The updated AIDA Report on Ireland, written by ECRE member organisation Irish Refugee Council, highlights that a decision of the Court of Justice (CJEU) of May 2014 provides a ‘clear mandate for reform of the existing procedure’ for the examination of subsidiary protection applications (i.e. from those fleeing war, torture or inhuman or degrading treatment). The CJEU ruled that a person applying for international protection must be able to submit an application for refugee status and subsidiary protection at the same time and that there should be no unreasonable delay in processing a subsidiary protection application. Currently, new asylum applicants cannot apply for subsidiary protection without having been first refused refugee status, which in some cases has resulted in applicants having to wait several years before being allowed to apply for subsidiary protection.
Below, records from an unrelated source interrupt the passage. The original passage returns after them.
(* ===== verification/Bridge.v ===== *)
(** The channel into a container: src/crates/barista-guest-agent/src/bridge.rs, which relays
    between its standard streams and the agent's socket, with main.rs that starts it, and the
    Docker exec of [runtime/fake.rs] that runs it for the node.

    The bridge is two loops in one [select!]; a step of [bstep] is what one of them, the
    host or the agent does between two points where another may run. *)

From S2P Require Import Prelude Text Codec Guest Docker.

(** * The agent's entry points: main.rs *)

Definition socket_path (vars : gmap string string) (socket : option string) : string :=
  default (default DEFAULT_SOCKET (vars !! ENV_SOCKET)) socket.
Definition workload_socket_path (vars : gmap string string) (socket : option string) : string :=
  default (default DEFAULT_WORKLOAD_SOCKET (vars !! ENV_WORKLOAD_SOCKET)) socket.

(** * The relay: bridge.rs *)

Definition RELAY_CHUNK : nat := Z.to_nat (32 * 1024).

(** The loop from the host to the guest: reading, holding a chunk, and over. *)
Inductive Upstream : Type :=
| UpReading
| UpHolding (buf : list Z)
| UpDone (r : res string unit).
(** The loop from the guest to the host: a chunk is written, then flushed; at the end of the
    guest's half there is a flush of its own. *)
Inductive Downstream : Type :=
| DownReading
| DownHolding (buf : list Z)
| DownWritten
| DownEnding
| DownDone (r : res string unit).

(** [b_sent] is all the host has written, [b_read] how much of it was read, [b_socket] what
    the agent's socket was given; [b_said] is all the agent has written, [b_heard] how much of
    it was read, [b_buffer] what waits in standard output and [b_out] what has left it. *)
Record Bridge := mkBridge {
  b_sent : list Z; b_closed : bool; b_read : nat; b_up : Upstream; b_socket : list Z; b_shut : bool;
  b_said : list Z; b_said_all : bool; b_heard : nat; b_down : Downstream; b_buffer : list Z; b_out : list Z;
  b_end : option (res string unit) }.
#[global] Instance rebuild_Bridge : Rebuild Bridge := fun b =>
  mkBridge (b_sent b) (b_closed b) (b_read b) (b_up b) (b_socket b) (b_shut b) (b_said b) (b_said_all b) (b_heard b) (b_down b)
    (b_buffer b) (b_out b) (b_end b).

Definition bridge_init : Bridge := mkBridge [] false 0 UpReading [] false [] false 0 DownReading [] [] None.

Definition in_context (what : string) (r : res string unit) : res string unit :=
  match r with Ok _ => Ok tt | Err e => Err (what +:+ ": " +:+ e) end.

Inductive bstep : Bridge -> Bridge -> Prop :=
(** The host and the agent write and close, whenever they like. *)
| host_writes b l : b_closed b = false -> bstep b (b <| b_sent := b_sent b ++ l |>)
| host_closes b : bstep b (b <| b_closed := true |>)
| agent_writes b l : b_said_all b = false -> bstep b (b <| b_said := b_said b ++ l |>)
| agent_closes b : bstep b (b <| b_said_all := true |>)
(** Standard output passes on what it holds in its own time. *)
| output_leaves b n : bstep b (b <| b_out := b_out b ++ take n (b_buffer b) |> <| b_buffer := drop n (b_buffer b) |>)
(** From the host to the guest. *)
| up_reads b n :
    b_end b = None -> b_up b = UpReading -> (0 < n <= RELAY_CHUNK)%nat -> (b_read b + n <= length (b_sent b))%nat ->
    bstep b (b <| b_up := UpHolding (take n (drop (b_read b) (b_sent b))) |> <| b_read := (b_read b + n)%nat |>)
| up_read_fails b e : b_end b = None -> b_up b = UpReading -> bstep b (b <| b_up := UpDone (Err e) |>)
| up_writes b buf : b_end b = None -> b_up b = UpHolding buf -> bstep b (b <| b_socket := b_socket b ++ buf |> <| b_up := UpReading |>)
| up_write_fails b buf n e :
    b_end b = None -> b_up b = UpHolding buf ->
    bstep b (b <| b_socket := b_socket b ++ take n buf |> <| b_up := UpDone (Err e) |>)
| up_ends b :
    b_end b = None -> b_up b = UpReading -> b_closed b = true -> b_read b = length (b_sent b) ->
    bstep b (b <| b_shut := true |> <| b_up := UpDone (Ok tt) |>)
| up_shutdown_fails b e :
    b_end b = None -> b_up b = UpReading -> b_closed b = true -> b_read b = length (b_sent b) ->
    bstep b (b <| b_up := UpDone (Err e) |>)
(** From the guest to the host. *)
| down_reads b n :
    b_end b = None -> b_down b = DownReading -> (0 < n <= RELAY_CHUNK)%nat -> (b_heard b + n <= length (b_said b))%nat ->
    bstep b (b <| b_down := DownHolding (take n (drop (b_heard b) (b_said b))) |> <| b_heard := (b_heard b + n)%nat |>)
| down_read_fails b e : b_end b = None -> b_down b = DownReading -> bstep b (b <| b_down := DownDone (Err e) |>)
| down_writes b buf :
    b_end b = None -> b_down b = DownHolding buf -> bstep b (b <| b_buffer := b_buffer b ++ buf |> <| b_down := DownWritten |>)
| down_write_fails b buf n e :
    b_end b = None -> b_down b = DownHolding buf ->
    bstep b (b <| b_buffer := b_buffer b ++ take n buf |> <| b_down := DownDone (Err e) |>)
| down_flushes b :
    b_end b = None -> b_down b = DownWritten ->
    bstep b (b <| b_out := b_out b ++ b_buffer b |> <| b_buffer := [] |> <| b_down := DownReading |>)
| down_flush_fails b e : b_end b = None -> b_down b = DownWritten \/ b_down b = DownEnding -> bstep b (b <| b_down := DownDone (Err e) |>)
| down_eof b :
    b_end b = None -> b_down b = DownReading -> b_said_all b = true -> b_heard b = length (b_said b) ->
    bstep b (b <| b_down := DownEnding |>)
| down_ends b :
    b_end b = None -> b_down b = DownEnding ->
    bstep b (b <| b_out := b_out b ++ b_buffer b |> <| b_buffer := [] |> <| b_down := DownDone (Ok tt) |>)
(** The first loop to be over ends the bridge. *)
| up_selected b r : b_end b = None -> b_up b = UpDone r -> bstep b (b <| b_end := Some (in_context "relaying host → guest" r) |>)
| down_selected b r : b_end b = None -> b_down b = DownDone r -> bstep b (b <| b_end := Some (in_context "relaying guest → host" r) |>).

(** [log_relay]: the first chunks of a direction are noted. *)
Definition noted (n total : Z) : bool * Z :=
  let total := total + n in (total <=? Z.of_nat RELAY_CHUNK * 4, total).

(** * The exec: fake.rs *)

Inductive LogOutput : Type :=
| StdErr (message : list Z)
| StdOut (message : list Z)
| StdIn (message : list Z)
| Console (message : list Z).
Inductive StartExecResults : Type := Attached (output : list (res DockerError LogOutput)) | Detached.
Record CreateExecOptions := { eo_cmd : list string; eo_attach_stdin : bool; eo_attach_stdout : bool; eo_attach_stderr : bool; eo_tty : bool }.

Definition EXEC_OUTPUT_CAPACITY : Z := 64 * 1024.
(** The bytes an exec's output carries, frame by frame. *)
Definition exec_frame (frame : res DockerError LogOutput) : option (res string (list Z)) :=
  match frame with
  | Ok (StdOut m) | Ok (Console m) => Some (Ok m)
  | Ok _ => None
  | Err e => Some (Err (docker_error_text e))
  end.

Section Exec.
Context {D : Type}.
Context (create_exec : D -> string -> CreateExecOptions -> D * res DockerError string).
Context (start_exec : D -> string -> bool -> bool -> Z -> D * res DockerError StartExecResults).
(** The gRPC library's connection over the stream; whether a token is valid metadata. *)
Context (connected : list (res string (list Z)) -> res string unit) (metadata_ok : string -> bool).

Definition open_bridge (container : string) : Call D (res string (list (res string (list Z)))) :=
  let@? exec_id := (fun d => create_exec d container
      {| eo_cmd := [GUEST_BIN_IN_SANDBOX; "bridge"]; eo_attach_stdin := true; eo_attach_stdout := true; eo_attach_stderr := false; eo_tty := false |})
    or docker_error_text in
  let@? started := (fun d => start_exec d exec_id false false EXEC_OUTPUT_CAPACITY) or docker_error_text in
  pass_back (match started with
             | Attached output => Ok (omap exec_frame output)
             | Detached => Err "docker returned a detached exec for the guest bridge"
             end).

Definition docker_connect (node_id iid token : string) : Call D (res string unit) :=
  let unreachable (source : string) := "guest agent unreachable for " +:+ iid +:+ ": " +:+ source in
  let@? stream := open_bridge (container_name node_id iid) or (fun e => unreachable ("opening the docker exec bridge: " +:+ e)) in
  let@? _ := pass_back (connected stream) or (fun e => unreachable ("opening the docker exec bridge: " +:+ e)) in
  pass_back (if metadata_ok token then Ok tt else Err (unreachable "instance token is not valid gRPC metadata")).
End Exec.

(** * What passes *)

(** Each loop between its two ends. *)
Definition up_inv (b : Bridge) : Prop :=
  (b_read b <= length (b_sent b))%nat /\
  match b_up b with
  | UpReading => b_socket b = take (b_read b) (b_sent b)
  | UpHolding buf => b_socket b ++ buf = take (b_read b) (b_sent b)
  | UpDone (Ok _) => b_closed b = true /\ b_shut b = true /\ b_socket b = b_sent b
  | UpDone (Err _) => b_socket b `prefix_of` b_sent b
  end.
Definition down_inv (b : Bridge) : Prop :=
  (b_heard b <= length (b_said b))%nat /\
  match b_down b with
  | DownReading => b_buffer b = [] /\ b_out b = take (b_heard b) (b_said b)
  | DownHolding buf => b_buffer b = [] /\ b_out b ++ buf = take (b_heard b) (b_said b)
  | DownWritten => b_out b ++ b_buffer b = take (b_heard b) (b_said b)
  | DownEnding | DownDone (Ok _) => b_buffer b = [] /\ b_said_all b = true /\ b_out b = b_said b
  | DownDone (Err _) => b_out b ++ b_buffer b `prefix_of` b_said b
  end.
Definition end_inv (b : Bridge) : Prop := b_end b = Some (Ok tt) -> b_up b = UpDone (Ok tt) \/ b_down b = DownDone (Ok tt).
Lemma header_fields_range : Forall (fun n => 0 <= n < 2 ^ 32) (header_fields name data).
Proof. pose proof (len_nonneg name). pose proof (len_nonneg data). unfold header_fields. repeat (apply Forall_cons_2; [lia|]). constructor. Qed.
Lemma header_fields_length : Forall (fun f => length f = 8%nat) (fmt_08X <$> header_fields name data).
Proof.
  apply Forall_fmap. eapply Forall_impl; [apply header_fields_range|]. intros n Hn. simpl.
  by rewrite fmt_08X_small, length_hex_digits.
Qed.
Lemma header_field i n : header_fields name data !! i = Some n -> field (cpio_header name data) i = Some n.
Proof.
  intros Hi. unfold field, cpio_header. rewrite drop_app_ge by (simpl; lia).
  replace (6 + 8 * i - length (bytes_of "070701"))%nat with (8 * i)%nat by (simpl; lia).
  rewrite (field_mjoin _ i (fmt_08X n)); [|apply header_fields_length|by rewrite list_lookup_fmap, Hi].
  pose proof header_fields_range as Hr. rewrite Forall_lookup in Hr. specialize (Hr _ _ Hi). cbv beta in Hr.
  by rewrite fmt_is_utf8, from_hex_fmt.
Qed.
Lemma len_header : len (cpio_header name data) = HEADER.
Proof.
  unfold cpio_header. rewrite len_app. unfold len at 2. by rewrite (length_mjoin_8 _ header_fields_length).
Qed.
Lemma header_is_newc : is_newc (cpio_header name data) = true.
Proof. reflexivity. Qed.
End Header.

Lemma pad4_spec l : exists z, pad4 l = l ++ z /\ len (pad4 l) = align4 (len l).
Proof.
  exists (repeat 0 ((4 - length l mod 4) mod 4)). split; [done|]. unfold pad4. rewrite len_app, align4_eq. unfold len. rewrite repeat_length.
  rewrite Nat2Z.inj_mod, Nat2Z.inj_sub, Nat2Z.inj_mod by (pose proof (Nat.mod_upper_bound (length l) 4); lia).
  change (Z.of_nat 4) with 4. generalize (Z.of_nat (length l)). intros n. Z.div_mod_to_equations. lia.
Qed.

(** One member is read where it was written, and the next begins at the end of it. *)
Lemma fake_entry_read out name data rest :
  fits (name, data) -> len out = align4 (len out) ->
  let out' := fake_entry out (name, data) in
  len out' = align4 (len out') /\
  cpio_entry (out' ++ rest) (len out) =
    if bool_decide (name = TRAILER) then inl (Entries []) else inr (name, data, len out').
Proof.
  intros (Hu & Hn & Hd) Ho out'. cbn [fst snd] in *. unfold out', fake_entry. cbn [fst snd].
  set (h := cpio_header name data). destruct (pad4_spec (out ++ h ++ name ++ [0])) as (z1 & E1 & L1).
  destruct (pad4_spec (pad4 (out ++ h ++ name ++ [0]) ++ data)) as (z2 & E2 & L2).
  assert (len h = HEADER) as Lh by (by apply len_header).
  assert (len (out ++ h ++ name ++ [0]) = len out + HEADER + (len name + 1)) as La.
  { rewrite !len_app, Lh. change (len [0]) with 1. lia. }
  rewrite La in L1. rewrite len_app, L1 in L2. split.
  { rewrite L2, !align4_eq. f_equal. Z.div_mod_to_equations. lia. }
  assert (field h 11 = Some (len name + 1)) as F11 by (by apply header_field).
  assert (field h 6 = Some (len data)) as F6 by (by apply header_field).
  rewrite E2, E1, <- !app_assoc. unfold cpio_entry. cbv zeta.
  pose proof (len_nonneg out). pose proof (len_nonneg name). pose proof (len_nonneg data). pose proof (len_nonneg rest).
  assert (len (out ++ h ++ name ++ [0] ++ z1 ++ data ++ z2 ++ rest) =
            align4 (align4 (len out + HEADER + (len name + 1)) + len data) + len rest) as Lb.
  { rewrite <- L2, E2, E1, !len_app. lia. }
  pose proof (align4_bounds (len out + HEADER + (len name + 1))).
  pose proof (align4_bounds (align4 (len out + HEADER + (len name + 1)) + len data)).
  rewrite Lb. unfold HEADER in *.
  replace (_ <? len out + 110) with false by lia. rewrite (slice_middle out h) by lia.
  assert (is_newc h = true) as -> by apply header_is_newc. rewrite F11, F6. cbn [negb]. replace (_ <? len out + 110 + (len name + 1)) with false by lia.
  rewrite (app_assoc out h). rewrite (slice_middle (out ++ h) name) by (rewrite ?len_app; lia). rewrite Hu. cbn [negb].
  replace (_ <? align4 (len out + 110 + (len name + 1)) + len data) with false by lia. case_bool_decide; [done|].
  rewrite <- !app_assoc, (app_assoc out), (app_assoc (out ++ h)), (app_assoc ((out ++ h) ++ name)), (app_assoc (((out ++ h) ++ name) ++ [0])).
  rewrite (slice_middle _ data).
  - do 2 f_equal. rewrite <- L2, E2, E1. by rewrite <- !app_assoc.
  - rewrite <- L1, E1, !len_app. lia.
  - rewrite <- L1, E1, !len_app. lia.
Qed.

Lemma fake_entry_grows out m : exists t, fake_entry out m = out ++ t.
Proof.
  unfold fake_entry. destruct (pad4_spec (out ++ cpio_header m.1 m.2 ++ m.1 ++ [0])) as (z1 & -> & _).
  destruct (pad4_spec ((out ++ cpio_header m.1 m.2 ++ m.1 ++ [0]) ++ z1 ++ m.2)) as (z2 & E & _).
  rewrite <- app_assoc, E, <- !app_assoc. eauto.
Qed.
Lemma fake_entries_grow ms out : exists t, foldl fake_entry out ms = out ++ t.
Proof.
  revert out. induction ms as [|m ms IH]; intros out; cbn [foldl]; [exists []; by rewrite app_nil_r|].
  destruct (fake_entry_grows out m) as [t ->]. destruct (IH (out ++ t)) as [t' ->]. rewrite <- app_assoc. eauto.
Qed.

Lemma trailer_fits : fits (TRAILER, []).
Proof. split_and!; [vm_compute; reflexivity|vm_compute; reflexivity|vm_compute; reflexivity]. Qed.

(** Members that follow what was already written are read back, whatever comes after the
    trailer. *)
Lemma fake_cpio_walk members out junk fuel :
  Forall fits members -> Forall (fun m => m.1 <> TRAILER) members -> len out = align4 (len out) ->
  (length members < fuel)%nat ->
  cpio_walk fuel (foldl fake_entry out (members ++ [(TRAILER, [])]) ++ junk) (len out) = Some (Entries members).
Proof.
  intros Hf. revert out fuel. induction Hf as [|[name data] ms Hm _ IH]; intros out fuel Ht Ho Hl.
  - destruct fuel as [|fuel]; [simpl in Hl; lia|]. cbn [app foldl cpio_walk].
    destruct (fake_entry_read out TRAILER [] junk trailer_fits Ho) as [_ ->]. by rewrite bool_decide_eq_true_2.
  - destruct fuel as [|fuel]; [simpl in Hl; lia|]. apply Forall_cons in Ht as [Hn Ht]. cbn [app foldl cpio_walk fst] in *.
    destruct (fake_entries_grow (ms ++ [(TRAILER, [])]) (fake_entry out (name, data))) as [t Et].
    destruct (fake_entry_read out name data (t ++ junk) Hm Ho) as [Ho' Er]. rewrite bool_decide_eq_false_2 in Er by done.
    rewrite app_assoc, <- Et in Er. rewrite Er, IH; [done|done|done|simpl in Hl; lia].
Qed.

(** An entry is longer than nothing, so an archive has fewer members than bytes. *)
Lemma length_fake_entry out m : (length out < length (fake_entry out m))%nat.
Proof.
  unfold fake_entry, pad4. rewrite !length_app. unfold cpio_header. rewrite !length_app. simpl. lia.
Qed.
Lemma length_fake_cpio ms out : (length out + length ms <= length (foldl fake_entry out ms))%nat.
Proof.
  revert out. induction ms as [|m ms IH]; intros out; cbn [foldl length]; [lia|].
  specialize (IH (fake_entry out m)). pose proof (length_fake_entry out m). lia.
Qed.

Lemma fake_cpio_entries members junk :
  Forall fits members -> Forall (fun m => m.1 <> TRAILER) members -> cpio_entries (fake_cpio members ++ junk) = Some (Entries members).
Proof.
  intros Hf Ht. unfold cpio_entries. change 0 with (len []) at 1. apply fake_cpio_walk; [done|done|done|].
  pose proof (length_fake_cpio (members ++ [(TRAILER, [])]) []) as Hl. unfold fake_cpio. rewrite length_app in *. simpl in *. lia.
Qed.

(** an archive in the format the substrate uses is read back member for member, whatever
    follows its trailer, and the inspection then reports exactly the guest binaries whose
    first member of that name is an ELF image for a machine other than the host's. *)
Theorem initrd_is_inspected (arch : string) (members : list (list Z * list Z)) (junk : list Z) :
  Forall fits members -> Forall (fun m => m.1 <> TRAILER) members ->
  cpio_entries (fake_cpio members ++ junk) = Some (Entries members) /\
  exists ps, inspect_initrd arch (fake_cpio members ++ junk) = Some ps /\
    forall p, p ∈ ps <->
      exists name i found data machine, name ∈ GUEST_BINARIES /\
        list_find (fun m => m.1 = bytes_of name) members = Some (i, (found, data)) /\
        elf_machine data = Some machine /\ machine <> elf_machine_for arch /\
        p = wrong_architecture name machine (elf_machine_for arch).
Proof.
  intros Hf Ht. pose proof (fake_cpio_entries members junk Hf Ht) as E. split; [done|]. unfold inspect_initrd. rewrite E.
  eexists. split; [reflexivity|]. intros p. rewrite list_elem_of_omap. apply exist_proper. intros name. unfold binary_problem. split.
  - intros [Hn H]. destruct (list_find _ members) as [[i [found data]]|]; [|done]. cbn [mbind option_bind] in H.
    destruct (elf_machine data) as [machine|] eqn:Em; [|done]. cbn [mbind option_bind] in H.
    destruct (Z.eqb_spec machine (elf_machine_for arch)); [done|]. injection H as <-. eauto 10.
  - intros (i & found & data & machine & Hn & -> & Hm & Hne & ->). split; [done|]. cbn [mbind option_bind]. rewrite Hm.
    cbn [mbind option_bind]. by rewrite (proj2 (Z.eqb_neq _ _) Hne).
Qed.

(** An initrd whose agent was built for another machine. *)
Definition elf_for (machine : Z) : list Z := (127 :: bytes_of "ELF") ++ repeat 0 14 ++ [machine mod 256; machine / 256] ++ repeat 0 4.
Definition mixed_initrd : list (list Z * list Z) :=
  [(bytes_of "etc", []); (bytes_of "init.bin", elf_for 183); (bytes_of "usr/local/bin/guest-agent", elf_for 62)].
The report notes that in April 2014 a legal challenge against Direct Provision (the system through which the basic needs of asylum seekers are provided for directly through a largely cash-less system, with no access to social welfare) was brought to Ireland’s High Court on a number of grounds: the lack of legal basis for Direct Provision; that the Direct Provision system is a violation of the rights to family and private life, of the child, and of personal choice and autonomy, freedom of movement and residence under the Irish Constitution, the European Convention on Human Rights and the European Charter Of Fundamental Rights. The applicants (an adult and a child) are also challenging the refusal to consider the adult’s right to work and the exclusion of asylum seekers and persons seeking subsidiary protection from accessing social welfare.

Finally, the report highlights also a significant change in the Refugee Appeals Tribunal’s practice, as its decisions are now publicly available.

This report is part of the Asylum Information Database (AIDA), a project of the European Council on Refugees and Exiles (ECRE), in partnership with Forum Refugiés-Cosi, the Hungarian Helsinki Committee and the Irish Refugee Council. AIDA focuses on asylum procedures, reception conditions and detention of asylum seekers in EU Member States.